Parties interested in the competition had to register with the Christchurch Central Development Unit (CCDU) to obtain a registration number, which had to be shown on all submitted material as an identifier. Company logos or other branding were not allowed, ensuring that the evaluation panel would not be biased. The invitation to submit designs drew 330 responses from 37 countries. Of these, six were short-listed and in October 2014, people injured and families of those who died were asked for feedback. On 10 December 2014, CERA informed the public via a press release that six designs had been short-listed and that the finalists had been asked to further develop their designs. At that time, the intention of having the memorial finished in 2016 was reiterated. A week later, the designs were leaked to The Press, with the local newspaper publishing the preliminary design plans on 18 December 2014. The official release of the short-list with finalised plans happened on 17 February 2015, just before the fourth anniversary of the earthquake, when Nicky Wagner in her role as Associate Earthquake Recovery Minister presented them to the public. At the release, Wagner expressed the hope that the memorial "would be at least partially built" by the 2016 anniversary, indicating that the original time line would not be met.

===Construction===
As part of the work, part of Oxford Terrace will be turned into a pedestrian precinct; prior to the earthquake, it was part of the central city's one-way system. Construction of the memorial started with a groundbreaking ceremony by the Prime Minister – John Key, Earthquake Recovery Minister – Gerry Brownlee, Mayor of Christchurch – Lianne Dalziel, and Ngāi Tahu chairperson – Mark Solomon, on 12 November 2015. During rain in May 2016, the construction site flooded and a spokesman stated: "It will flood occasionally and it is designed to cope with this."
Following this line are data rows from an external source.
(** * node-support-range: engine-range resolution

    A shallow embedding of the dependency engine-range analysis of the
    extension: [src/utils/analyzeProjectIncludes.js] (collector, resolver and
    orchestrator), [src/utils/common.js] (range formatter) and the two
    generations of the version catalogs ([src/shared/constants.js] and the
    older [constants.js] with release aliases).

    JavaScript values are modelled by the inductive type [value]; the effects
    of the analysis (file-system probes, host notifications, console
    diagnostics, the two mutable range arrays, exceptions) are threaded through
    the monad [M].  The functions of the [semver] package are parameters of
    the analysis; module [Semver] gives an executable model of the part of
    that package the catalogs and the examples need.

    Further sections embed the update of the manifest, the command and its
    task, the hover provider and the services with their catalogs; what they
    do to the editor is threaded through the monad [H]. *)

From Stdlib Require Import String Ascii List Bool Arith NArith ZArith Lia.
From Stdlib Require Import Permutation Sorted DecimalString DecimalNat FinFun.
Import ListNotations.
Local Open Scope string_scope.
Local Open Scope list_scope.
Set Warnings "-register-all".

(** ** JavaScript values *)

(** A value as [JSON.parse] produces it, together with [undefined].  Numbers
    are only ever inspected for truthiness, so integers stand for them.  The
    properties of an object are kept in source order. *)
Inductive value : Type :=
| VUndefined
| VNull
| VBool (b : bool)
| VNum (n : Z)
| VStr (s : string)
| VArr (items : list value)
| VObj (props : list (string * value)).

(** [ToBoolean]. *)
Definition truthy (v : value) : bool :=
  match v with
  | VUndefined | VNull => false
  | VBool b => b
  | VNum n => negb (n =? 0)%Z
  | VStr s => negb (s =? "")
  | VArr _ | VObj _ => true
  end.

(** An exception value; [text] is what [String(error)] renders. *)
Inductive js_error : Type := JsError (text : string).

Definition error_text (e : js_error) : string :=
  match e with JsError t => t end.

Inductive outcome (A : Type) : Type :=
| Ok (a : A)
| Throw (e : js_error).
Arguments Ok {A} a.
Arguments Throw {A} e.

(** The last binding of a key wins, as in [JSON.parse]. *)
Fixpoint lookup_prop (props : list (string * value)) (k : string) : value :=
  match props with
  | [] => VUndefined
  | (k', v) :: rest =>
      match lookup_prop rest k with
      | VUndefined => if k' =? k then v else VUndefined
      | found => found
      end
  end.

(** [v.k] for the property names the analysis reads ([dependencies],
    [devDependencies], [engines], [node], [npm]); none of them is a member of
    a built-in prototype, so primitives and arrays answer [undefined]. *)
Definition get_prop (v : value) (k : string) : outcome value :=
  match v with
  | VUndefined | VNull =>
      Throw (JsError ("TypeError: Cannot read properties of null or undefined (reading "
                        ++ k ++ ")")%string)
  | VObj props => Ok (lookup_prop props k)
  | _ => Ok VUndefined
  end.

(** [arr[i]] on an array of strings. *)
Definition index (l : list string) (i : nat) : value :=
  match nth_error l i with
  | Some s => VStr s
  | None => VUndefined
  end.

(** ** Object keys *)

Definition is_digit (c : ascii) : bool :=
  let n := nat_of_ascii c in ((48 <=? n) && (n <=? 57))%nat.

Definition digit_val (c : ascii) : N := N.of_nat (nat_of_ascii c - 48).

Fixpoint digits_val (acc : N) (s : string) : N :=
  match s with
  | EmptyString => acc
  | String c s' => digits_val (acc * 10 + digit_val c) s'
  end.

Fixpoint all_chars (p : ascii -> bool) (s : string) : bool :=
  match s with
  | EmptyString => true
  | String c s' => p c && all_chars p s'
  end.

(** [0|[1-9][0-9]*]: the decimal numerals without a leading zero. *)
Definition numeric_identifier (s : string) : option N :=
  match s with
  | EmptyString => None
  | String c rest =>
      if all_chars is_digit s
      then if (c =? "0")%char && negb (rest =? "") then None
           else Some (digits_val 0 s)
      else None
  end.

(** An array index in the sense of the language: a canonical numeral below
    [2^32 - 1]. *)
Definition array_index (k : string) : option N :=
  match numeric_identifier k with
  | Some n => if (n <? 4294967295)%N then Some n else None
  | None => None
  end.

Definition string_of_nat (n : nat) : string :=
  NilZero.string_of_uint (Nat.to_uint n).

Fixpoint set_prop (props : list (string * value)) (k : string) (v : value)
  : list (string * value) :=
  match props with
  | [] => [(k, v)]
  | (k', v') :: rest =>
      if k' =? k then (k', v) :: rest else (k', v') :: set_prop rest k v
  end.

Fixpoint chars_from (i : nat) (s : string) : list (string * value) :=
  match s with
  | EmptyString => []
  | String c s' => (string_of_nat i, VStr (String c EmptyString)) :: chars_from (S i) s'
  end.

Fixpoint items_from (i : nat) (l : list value) : list (string * value) :=
  match l with
  | [] => []
  | v :: l' => (string_of_nat i, v) :: items_from (S i) l'
  end.

(** The own enumerable properties a spread copies out of [v]. *)
Definition own_props (v : value) : list (string * value) :=
  match v with
  | VObj props => fold_left (fun acc kv => set_prop acc (fst kv) (snd kv)) props []
  | VArr items => items_from 0 items
  | VStr s => chars_from 0 s
  | _ => []
  end.

(** [{ ...a, ...b }], as the list of properties in creation order. *)
Definition spread2 (a b : value) : list (string * value) :=
  fold_left (fun acc kv => set_prop acc (fst kv) (snd kv)) (own_props b) (own_props a).

Fixpoint insert_index (k : N * string) (l : list (N * string)) : list (N * string) :=
  match l with
  | [] => [k]
  | k' :: l' => if (fst k <=? fst k')%N then k :: l else k' :: insert_index k l'
  end.

(** [Object.keys]: array indices in ascending order, then the other keys in
    creation order. *)
Definition object_keys (props : list (string * value)) : list string :=
  let keys := map fst props in
  let idx := fold_right (fun k acc =>
                 match array_index k with
                 | Some n => insert_index (n, k) acc
                 | None => acc
                 end) [] keys in
  map snd idx ++ filter (fun k => match array_index k with Some _ => false | None => true end) keys.

(** [a || {}]. *)
Definition or_empty (v : value) : value := if truthy v then v else VObj [].

(** ** Effects *)

Inductive engine_kind : Type := Node | Npm.

(** What the analysis does to its surroundings, in program order.  The host
    always provides [window] (the optional chaining on it never short-cuts)
    and a working progress sink. *)
Inductive event : Type :=
| FsExists (path : string)
    (** [existsSync(path)] *)
| FsRead (path : string)
    (** [JSON.parse(readFileSync(path, "utf8"))] *)
| ShowErrorMessage (msg : string)
    (** [window.showErrorMessage(msg)] *)
| ProgressReport (increment_num increment_den : nat) (message : option string)
    (** [progress.report({ increment: num / den, message })] *)
| ProgressShare (depCount totalDeps : nat) (message : option string)
    (** [progress.report({ increment: (depCount / totalDeps) * 80, message })]:
        the increment is the floating-point value of that expression, which
        the event names by its two operands *)
| WarnDependencyUnparsable (dep : string) (e : js_error)
| WarnDependencyNotFound (dep : string)
| ConsoleError (e : js_error)
| WarnInvalidRange (kind : engine_kind) (range : value) (version : string).

(** The mutable state of one run: the two arrays the collector pushes to and
    the log of events. *)
Record store : Type := mkStore {
  allNodeRanges : list value;
  allNpmRanges : list value;
  trace : list event
}.

Definition initial_store : store := mkStore [] [] [].

Definition M (A : Type) : Type := store -> outcome A * store.

Definition ret {A} (a : A) : M A := fun s => (Ok a, s).

Definition bind {A B} (m : M A) (f : A -> M B) : M B :=
  fun s =>
    match m s with
    | (Ok a, s') => f a s'
    | (Throw e, s') => (Throw e, s')
    end.

Declare Scope js_scope.
Delimit Scope js_scope with js.
Notation "x <- m ;; k" := (bind m (fun x => k))
  (at level 61, m at next level, right associativity) : js_scope.
Notation "m ;; k" := (bind m (fun _ => k))
  (at level 61, right associativity) : js_scope.
Local Open Scope js_scope.

(** [try { body } catch (error) { handler }]: what [body] did to the store
    before throwing stays done. *)
Definition try_catch {A} (body : M A) (handler : js_error -> M A) : M A :=
  fun s =>
    match body s with
    | (Ok a, s') => (Ok a, s')
    | (Throw e, s') => handler e s'
    end.

Definition lift {A} (o : outcome A) : M A := fun s => (o, s).

Definition emit (ev : event) : M unit :=
  fun s => (Ok tt, mkStore (allNodeRanges s) (allNpmRanges s) (trace s ++ [ev])).

Definition push_node (v : value) : M unit :=
  fun s => (Ok tt, mkStore (allNodeRanges s ++ [v]) (allNpmRanges s) (trace s)).

Definition push_npm (v : value) : M unit :=
  fun s => (Ok tt, mkStore (allNodeRanges s) (allNpmRanges s ++ [v]) (trace s)).

Definition get_node_ranges : M (list value) := fun s => (Ok (allNodeRanges s), s).
Definition get_npm_ranges : M (list value) := fun s => (Ok (allNpmRanges s), s).

(** [Array.prototype.every]: stops at the first callback answering false. *)
Fixpoint js_every {A} (f : A -> M bool) (l : list A) : M bool :=
  match l with
  | [] => ret true
  | x :: l' => b <- f x ;; if b then js_every f l' else ret false
  end.

(** [Array.prototype.filter]. *)
Fixpoint js_filter {A} (f : A -> M bool) (l : list A) : M (list A) :=
  match l with
  | [] => ret []
  | x :: l' =>
      b <- f x ;;
      rest <- js_filter f l' ;;
      ret (if b then x :: rest else rest)
  end.

(** A [for ... of] loop whose body sees the 1-based iteration count. *)
Fixpoint js_for_of {A} (body : nat -> A -> M unit) (count : nat) (l : list A) : M unit :=
  match l with
  | [] => ret tt
  | x :: l' => body (S count) x ;; js_for_of body (S count) l'
  end.

(** ** The [semver] package *)

(** Modelled after the documented behaviour of the [semver] package in strict
    mode, which is not part of this repository: [valid], [compare] and
    [satisfies] on full versions [[v]MAJOR.MINOR.PATCH[-prerelease][+build]]
    and on ranges made of [||]-separated sets of primitive comparators
    ([<], [<=], [>], [>=], [=] or none, each followed by a full version).
    Caret, tilde, hyphen and x-ranges and partial versions are outside the
    model: it answers false on them where the package may answer true, and
    the development evaluates it on ranges of the primitive form only.  The
    theorems about the resolver hold for every implementation of
    [satisfies], this one included. *)
Module Semver.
The memorial was opened on 22 February 2017. The costs of the memorial were reported to be NZ$11m, with $10m from the government, and $1m from the Christchurch Earthquake Mayoral Relief Fund.

Project development time line

Canterbury Earthquake National Memorial under construction two weeks before its opening

==Status==
As of 2023, the government has registered the memorial as one of its 21 National Memorials. It is administered by the Ministry for Culture and Heritage.

== Memorial services ==
Each year at 12:51 pm at 22 February, the anniversaries of the 2011 earthquake, a minute of silence is held. Afterwards the names of all the 185 people who died in the earthquake are read out, with the bell of being tolled for each name. A wreath is then laid at the memorial and when the ceremony ends, members of the public are encouraged to lay floral tributes.